## MATERIAL FOR THE TASK:
(** X21. [change_execution_time] on a scheduled job, with no other
    client writing between its WATCH and its ZADD and a store that
    raises no [WatchError] then, returns at the first turn of its loop:
    the job is in the schedule store once, at the new time, and every
    other entry, the job records, the queues and the process are as
    they were. *)
Theorem change_execution_time_moves (r : round) (rest : list round) (job : Job)
    (date_time : datetime) (w : World) :
  after_watch r = [] → after_check r = [] →
  watch_error (scheduled_jobs (redis w)) [] = false →
  ZSet.zscore (job_id job) (scheduled_jobs (redis w)) ≠ None →
  let out := change_execution_time (r :: rest) job date_time w in
  fst out = Returned (Some tt)
  ∧ ZSet.zscore (job_id job) (scheduled_jobs (redis (snd out)))
    = Some (to_unix date_time)
  ∧ ZSet.occurrences (job_id job) (scheduled_jobs (redis (snd out))) = 1%nat
  ∧ (∀ m, m ≠ job_id job →
       ZSet.zscore m (scheduled_jobs (redis (snd out)))
       = ZSet.zscore m (scheduled_jobs (redis w))
       ∧ ZSet.occurrences m (scheduled_jobs (redis (snd out)))
         = ZSet.occurrences m (scheduled_jobs (redis w)))
  ∧ job_hashes (redis (snd out)) = job_hashes (redis w)
  ∧ queues (redis (snd out)) = queues (redis w)
  ∧ process (snd out) = process w.
Proof.
  intros Hw Hc Hquiet Hin out. subst out.
  rewrite (change_execution_time_quiet r rest job date_time w Hw Hc Hquiet Hin).
  cbn [fst snd]. simpl.
  split; [reflexivity|].
  split; [apply ZSetFacts.zscore_zadd_eq|].
  split; [apply ZSetFacts.occurrences_zadd_eq|].
  split; [|repeat split].
  intros m Hm. split.
  - apply ZSetFacts.zscore_zadd_ne. congruence.
  - apply ZSetFacts.occurrences_zadd_ne. congruence.
Qed.

End ChangeFacts.

(** ** Further runs on the concrete environment *)

Lemma liveness_cycle_witness :
  live (snd (register_birth (E:=Sample.env (λ _, 100) (λ _, false))
               Sample.scheduler Sample.empty_world)).
Proof.
  destruct (liveness_cycle (E:=Sample.env (λ _, 100) (λ _, false))
              Sample.scheduler Sample.empty_world) as (Hlive & _).
  - intros (h & Hh & _). discriminate Hh.
  - exact Hlive.
Defined.

Lemma schedule_accepted_witness :
  ∃ job w',
    schedule (E:=Sample.env (λ _, 100) (λ _, false)) Sample.scheduler 500
      "app.task" None None (Some 10) (Some 2) None None None (Some "a") None None
      Sample.empty_world
    = (Returned job, w')
    ∧ meta job = mkMeta (Some 10) (Some 2) None.
Proof.
  destruct (schedule_accepted (E:=Sample.env (λ _, 100) (λ _, false))
              Sample.scheduler 500 "app.task" None None (Some 10) (Some 2)
              None None None (Some "a") None None Sample.empty_world)
    as (job & w' & Hrun & _ & _ & Hmeta & _).
  - right. discriminate.
  - exists job, w'. split; [exact Hrun|exact Hmeta].
Defined.

Lemma cron_firing_witness :
  ZSet.zscore "c"
    (scheduled_jobs
       (redis (snd (enqueue_job (E:=Sample.env (λ _, 100) (λ _, false))
                      MoreSample.every_minute
                      (Sample.world_of [("c", 50)] [MoreSample.every_minute])))))
  = Some 120.
Proof.
  destruct (cron_firing (E:=Sample.env (λ _, 100) (λ _, false))
              MoreSample.every_minute "* * * * *"
              (Sample.world_of [("c", 50)] [MoreSample.every_minute])
              eq_refl eq_refl eq_refl ltac:(discriminate)
              ltac:(vm_compute; discriminate)) as [Hnext _].
  destruct (Hnext 120 eq_refl) as [_ Hz]. exact Hz.
Defined.

Lemma one_shot_firing_witness :
  fst (contains (ByJob Sample.job_a)
         (snd (enqueue_job (E:=Sample.env (λ _, 100) (λ _, false))
                 Sample.job_a Sample.two_due)))
  = Returned false.
Proof.
  destruct (one_shot_firing (E:=Sample.env (λ _, 100) (λ _, false))
              Sample.job_a Sample.two_due eq_refl eq_refl eq_refl)
    as (_ & Hgone & _).
  exact Hgone.
Defined.

Lemma unbounded_firing_witness :
  ∃ w', fire_times (E:=Sample.env (λ _, 100) (λ _, false)) 3 "e"
          (Sample.world_of [("e", 50)] [MoreSample.every_ten])
        = (Returned tt, w')
        ∧ queue_of "default" w' = ["e"; "e"; "e"].
Proof.
  destruct (unbounded_firing (E:=Sample.env (λ _, 100) (λ _, false))
              MoreSample.every_ten 10 3
              (Sample.world_of [("e", 50)] [MoreSample.every_ten])
              (λ _ _, eq_refl) eq_refl ltac:(lia) I eq_refl)
    as (w' & job' & Hrun & Hq & _).
  exists w'. split; [exact Hrun|exact Hq].
Defined.

Lemma enqueue_jobs_all_dispatched_witness :
  fst (enqueue_jobs (E:=Sample.env (λ _, 100) (λ _, false))
         Sample.scheduler Sample.two_due)
  = Returned [Sample.job_a; Sample.job_b].
Proof.
  set (env := Sample.env (λ _, 100) (λ _, false)).
  set (w1 := snd (get_jobs_to_queue (E:=env) false Sample.two_due)).
  set (w2 := snd (for_each (enqueue_job (E:=env))
                    [Sample.job_a; Sample.job_b] w1)).
  assert (Hwf : ZSet.wf (scheduled_jobs (redis Sample.two_due))).
  { apply (bool_decide_unpack _). vm_compute. exact I. }
  assert (Hget : get_jobs_to_queue (E:=env) false Sample.two_due
                 = (Returned [(Sample.job_a, None); (Sample.job_b, None)], w1)).
  { vm_compute. reflexivity. }
  assert (Hrun : for_each (enqueue_job (E:=env))
                   (fst <$> [(Sample.job_a, None : option (@datetime Sample.utils));
                             (Sample.job_b, None)]) w1
                 = (Returned [Sample.job_a; Sample.job_b], w2)).
  { vm_compute. reflexivity. }
  destruct (enqueue_jobs_all_dispatched (E:=env) Sample.scheduler Sample.two_due
              w1 w2 _ _ Hwf Hget Hrun) as (Hret & _).
  exact Hret.
Defined.

Lemma run_burst_once_witness :
  scheduler_lock
    (redis (snd (run (E:=Sample.env (λ _, 100) (λ _, false)) 1 Sample.scheduler
                   true Sample.two_due)))
  = None.
Proof.
  destruct (run_burst_once (E:=Sample.env (λ _, 100) (λ _, false))
              Sample.scheduler 0 Sample.two_due) as (_ & _ & _ & Hlock & _).
  - intros (h & Hh & _). discriminate Hh.
  - reflexivity.
  - exact Hlock.
Defined.

Lemma run_waits_for_lock_witness :
  scheduled_jobs
    (redis (snd (run (E:=Sample.env (λ _, 100) (λ _, false)) 1 Sample.scheduler
                   true MoreSample.lock_held)))
  = [("a", 10)].
Proof.
  destruct (run_waits_for_lock (E:=Sample.env (λ _, 100) (λ _, false))
              Sample.scheduler true MoreSample.lock_held)
    as (_ & Hsame & _).
  - intros (h & Hh & _). discriminate Hh.
  - eexists. reflexivity.
  - exact Hsame.
Defined.

Lemma run_refused_witness :
  run (E:=Sample.env (λ _, 100) (λ _, false)) 5 Sample.scheduler false
    MoreSample.one_live
  = (Raised already_running, MoreSample.one_live).
Proof.
  apply (run_refused (E:=Sample.env (λ _, 100) (λ _, false))).
  eexists. split; [reflexivity|]. vm_compute. reflexivity.
Defined.

Lemma change_execution_time_moves_witness :
  ZSet.zscore "a"
    (scheduled_jobs
       (redis (snd (change_execution_time (E:=Sample.env (λ _, 100) (λ _, false))
                      [MoreSample.quiet] Sample.job_a 500 Sample.two_due))))
  = Some 500.
Proof.
  destruct (change_execution_time_moves (E:=Sample.env (λ _, 100) (λ _, false))
              MoreSample.quiet [] Sample.job_a 500 Sample.two_due
              eq_refl eq_refl eq_refl ltac:(vm_compute; discriminate))
    as (_ & Hz & _).
  exact Hz.
Defined.
Lemma avg_density_keys sd avg :
  avg_density self sd = Ok avg -> dict_keys avg = lane_keys (lanes self).
Proof. intros H. apply dict_for_keys in H. exact H. Qed.

Lemma clamped_greens_ok (avg : dict num) :
  dict_keys avg = lane_keys (lanes self) ->
  exists pre, clamped_greens self avg = Ok pre
              /\ dict_keys pre = lane_keys (lanes self).
Proof.
  intros Hk. unfold clamped_greens, raw_green.
  match goal with
  | |- context [dict_for ?ks ?f []] =>
      destruct (dict_for_ok ks f) with (acc := @nil (string * Q))
        as [raw Hraw]
  end.
  { intros k Hin. apply lane_keys_in in Hin. rewrite <- Hk in Hin.
    apply dict_in_get_some in Hin as [a Ha].
    unfold getitem. rewrite Ha. simpl. eauto. }
  rewrite Hraw. simpl.
  pose proof (dict_for_keys _ _ _ _ Hraw) as Hkraw.
  match goal with
  | |- context [dict_for ?ks ?f []] =>
      destruct (dict_for_ok ks f) with (acc := @nil (string * Z))
        as [pre Hpre]
  end.
  { intros k Hin. apply lane_keys_in in Hin.
    change (fold_left add_key (lanes self) (dict_keys [])) with
      (lane_keys (lanes self)) in Hkraw.
    rewrite <- Hkraw in Hin.
    apply dict_in_get_some in Hin as [a Ha].
    unfold getitem. rewrite Ha. simpl. eauto. }
  exists pre. split; [assumption|].
  apply dict_for_keys in Hpre. exact Hpre.
Qed.
(** * Directus3D rendering core: a shallow embedding

    The development follows the source files:
    - [Runtime/Math/Vector4.cpp]         (module [Vector4]),
    - the [Light] component               (module [Light]),
    - [Directus3D/Graphics/Renderer.cpp]  (module [Renderer]),
    - [Runtime/RHI/RHI_PipelineState.h]   (module [RHI_PipelineState]),
    - the [World] subsystem               (module [World]),
    - the [ImageImporter]                 (module [ImageImporter]).

    Conventions.  A C++ [float] is the rational number it stands for ([Q]);
    [==] on floats is [Qeq_bool], and the arithmetic operators on floats
    round their exact result to the nearest single-precision number
    ([Float.round]).  Infinities and NaN are not modelled: the embedding
    follows the code as long as no result of a float operation exceeds
    [Float.FLT_MAX] in magnitude.  A pointer that may be null is an
    [option].  Dereferencing a null pointer is a fault: functions that can
    do so return [option], and [None] is the fault.  Classes whose source is
    not among the files (matrices, quaternions, frustums) are interfaces: a
    type class lists the operations the code calls, and every definition is
    parametric in it. *)

From Stdlib Require Import ZArith QArith Qround Qabs Qminmax Qpower.
From Stdlib Require Import List Bool Lia Lqa.
Import ListNotations.

Set Implicit Arguments.

(** ** Floats *)

Module Float.

(** [a < b] on floats. *)
Definition ltb (a b : Q) : bool := negb (Qle_bool b a).

(** [std::max(a, b)]: [(a < b) ? b : a]. *)
Definition max (a b : Q) : Q := if ltb a b then b else a.

(** [abs(a)] on a float. *)
Definition abs (a : Q) : Q := if ltb a 0 then - a else a.

(** [floor(a)], as a float again: the floor of a float is a float. *)
Definition floor (a : Q) : Q := inject_Z (Qfloor a).

(** *** Single precision

    A [float] is an IEEE 754 binary32 number: a whole multiple [m * 2^e] of
    a power of two with [|m| < 2^24] and [-149 <= e <= 104].  Every
    arithmetic operator computes the exact result and rounds it to the
    nearest float, to the one with the even [m] when two are equally near.
    In the code a result beyond [FLT_MAX] and a division by zero give an
    infinity or NaN; here [round] has no largest exponent and [a / 0] is
    [0], and what is proved of rounded results keeps to the inputs for which
    neither happens. *)

Definition pow2 (e : Z) : Q := 2 ^ e.

(** The exponent of a number that is not zero: the [e] with
    [2^e <= |a| < 2^(e+1)]. *)
Definition exponent (a : Q) : Z :=
  let e := (Z.log2 (Z.abs (Qnum a)) - Z.log2 (Zpos (Qden a)))%Z in
  if Qle_bool (pow2 e) (Qabs a) then e else (e - 1)%Z.

(** The smallest exponent of a normal float. *)
Definition emin : Z := (-126)%Z.

(** The distance between the floats around [a]: 24 bits of precision, and
    the spacing of the smallest normal floats for all that is below
    them. *)
Definition scale (a : Q) : Z := Z.max (exponent a) emin.
Definition ulp (a : Q) : Q := pow2 (scale a - 23).

(** The integer nearest to [a]; the even one of the two when [a] is half way
    between them. *)
Definition nearest_even (a : Q) : Z :=
  let n := Qfloor a in
  match Qcompare (a - inject_Z n) (1 # 2) with
  | Lt => n
  | Gt => (n + 1)%Z
  | Eq => if Z.even n then n else (n + 1)%Z
  end.

(** The float nearest to [a], for [0 <= a]. *)
Definition round_magnitude (a : Q) : Q :=
  if Qeq_bool a 0 then 0
  else Qred (inject_Z (nearest_even (a / ulp a)) * ulp a).

(** The float nearest to [a]: the sign of [a] and the rounded magnitude. *)
Definition round (a : Q) : Q :=
  if ltb a 0 then - round_magnitude (- a) else round_magnitude a.

(** The numbers that are floats, but for the largest exponent. *)
Definition representable (a : Q) : Prop :=
  exists m e : Z,
    (Z.abs m <= 2 ^ 24)%Z /\ (-149 <= e)%Z /\ a == inject_Z m * pow2 e.

(** [a + b], [a - b], [a * b] and [a / b] on floats. *)
Definition add (a b : Q) : Q := round (a + b).
Definition sub (a b : Q) : Q := round (a - b).
Definition mul (a b : Q) : Q := round (a * b).
Definition div (a b : Q) : Q := round (a / b).

(** The conversion of an integer to [float]. *)
Definition of_nat (n : nat) : Q := round (inject_Z (Z.of_nat n)).

(** A literal such as [0.76f]: the float nearest to the decimal. *)
Definition lit (a : Q) : Q := round a.



End Float.

Arguments Float.round : simpl never.
Arguments Float.add : simpl never.
Arguments Float.sub : simpl never.
Arguments Float.mul : simpl never.
Arguments Float.div : simpl never.
Arguments Float.of_nat : simpl never.
Arguments Float.lit : simpl never.

(** ** Vector3 and Vector4 *)

Module Vector3.

Record t : Type := mk { x : Q; y : Q; z : Q }.

Definition Zero : t := mk 0 0 0.
Definition Up : t := mk 0 1 0.

(** [Vector3(value)] *)
Definition splat (value : Q) : t := mk value value value.

(** [a + b] and [a - b] work on each component, with the operator of
    [float]. *)
Definition add (a b : t) : t :=
  mk (Float.add (x a) (x b)) (Float.add (y a) (y b)) (Float.add (z a) (z b)).
Definition sub (a b : t) : t :=
  mk (Float.sub (x a) (x b)) (Float.sub (y a) (y b)) (Float.sub (z a) (z b)).

(** [v /= f], [v *= f] and [v.Floor()] work on each component. *)
Definition div_scalar (v : t) (f : Q) : t :=
  mk (Float.div (x v) f) (Float.div (y v) f) (Float.div (z v) f).
Definition mul_scalar (v : t) (f : Q) : t :=
  mk (Float.mul (x v) f) (Float.mul (y v) f) (Float.mul (z v) f).
Definition Floor (v : t) : t :=
  mk (Float.floor (x v)) (Float.floor (y v)) (Float.floor (z v)).

Definition eqb (a b : t) : bool :=
  Qeq_bool (x a) (x b) && Qeq_bool (y a) (y b) && Qeq_bool (z a) (z b).
Definition neqb (a b : t) : bool := negb (eqb a b).

End Vector3.

Module Vector4.

Record t : Type := mk { x : Q; y : Q; z : Q; w : Q }.

(** [Vector4::Vector4()] *)
Definition default : t := mk 0 0 0 0.

(** [Vector4::Zero] *)
Definition Zero : t := mk 0 0 0 0.

(** [Vector4::Vector4(float value)] *)
Definition splat (value : Q) : t := mk value value value value.

(** [Vector4::operator==] *)
Definition eqb (a b : t) : bool :=
  if Qeq_bool (x a) (x b) && Qeq_bool (y a) (y b)
     && Qeq_bool (z a) (z b) && Qeq_bool (w a) (w b)
  then true else false.

(** [Vector4::operator!=]; the source joins the four tests with the
    non-short-circuit [|]. *)
Definition neqb (a b : t) : bool :=
  if negb (Qeq_bool (x a) (x b)) || negb (Qeq_bool (y a) (y b))
     || negb (Qeq_bool (z a) (z b)) || negb (Qeq_bool (w a) (w b))
  then true else false.

End Vector4.

(** ** Interfaces of the classes the source only calls *)

(** [Math::Matrix]. *)
Class MatrixLib : Type := {
  Matrix : Type;
  (** [Matrix()] *)
  Matrix_default : Matrix;
  Matrix_Identity : Matrix;
  (** [operator!=] *)
  Matrix_neqb : Matrix -> Matrix -> bool;
  CreateLookAtLH : Vector3.t -> Vector3.t -> Vector3.t -> Matrix;
  CreateOrthoOffCenterLH : Q -> Q -> Q -> Q -> Q -> Q -> Matrix;
  (** [Vector3 * Matrix] *)
  Vector3_mul_Matrix : Vector3.t -> Matrix -> Vector3.t
}.

(** [Math::Quaternion]. *)
Class QuaternionLib : Type := {
  Quaternion : Type;
  Quaternion_neqb : Quaternion -> Quaternion -> bool;
  ToEulerAngles : Quaternion -> Vector3.t;
  FromEulerAngles : Q -> Q -> Q -> Quaternion;
  (** [Transform::GetForward] of a transform with this rotation *)
  Forward : Quaternion -> Vector3.t
}.

(** [Math::Frustum], as the Light component uses it. *)
Class FrustumLib `{MatrixLib} : Type := {
  Frustum : Type;
  (** [make_shared<Frustum>()] *)
  Frustum_new : Frustum;
  (** [Construct(view, projection, farPlane)] *)
  Frustum_Construct : Frustum -> Matrix -> Matrix -> Q -> Frustum
}.

(** ** The Light component *)

Module Light.

Inductive LightType : Type :=
| LightType_Directional
| LightType_Point
| LightType_Spot.

Definition LightType_eqb (a b : LightType) : bool :=
  match a, b with
  | LightType_Directional, LightType_Directional => true
  | LightType_Point, LightType_Point => true
  | LightType_Spot, LightType_Spot => true
  | _, _ => false
  end.

(** A render texture made by the device.  [rt_stamp] is the number of render
    textures the device had made before this one, so that a texture made
    later is told apart from every texture made earlier. *)
Record RHI_RenderTexture : Type := {
  rt_stamp : nat;
  rt_width : nat;
  rt_height : nat
}.

(** What one call reads from outside the component:
    [Settings::Get().Shadows_GetResolution()] and the Camera component of
    the world's main camera ([None]: a null pointer), with its position and
    far plane. *)
Record Camera : Type := { cam_position : Vector3.t; GetFarPlane : Q }.

Record World : Type := {
  Shadows_GetResolution : nat;
  GetMainCamera : option Camera
}.

Section Component.
Context {ML : MatrixLib} {QL : QuaternionLib} {FL : FrustumLib}.

(** The Transform of the actor that owns the light. *)
Record Transform : Type := {
  GetPosition : Vector3.t;
  GetRotation : Quaternion
}.

Definition SetRotation (q : Quaternion) (tr : Transform) : Transform :=
  {| GetPosition := GetPosition tr; GetRotation := q |}.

## DESCRIPTION OF THE TASK:
Above are the records; from them, give again exactly the lines from the one containing "Module Vector3." to the one containing "mk (Float.sub (x", both lines included, and nothing more.

## OUTPUT FOR THIS EXERCISE:
Module Vector3.

Record t : Type := mk { x : Q; y : Q; z : Q }.

Definition Zero : t := mk 0 0 0.
Definition Up : t := mk 0 1 0.

(** [Vector3(value)] *)
Definition splat (value : Q) : t := mk value value value.

(** [a + b] and [a - b] work on each component, with the operator of
    [float]. *)
Definition add (a b : t) : t :=
  mk (Float.add (x a) (x b)) (Float.add (y a) (y b)) (Float.add (z a) (z b)).
Definition sub (a b : t) : t :=
  mk (Float.sub (x a) (x b)) (Float.sub (y a) (y b)) (Float.sub (z a) (z b)).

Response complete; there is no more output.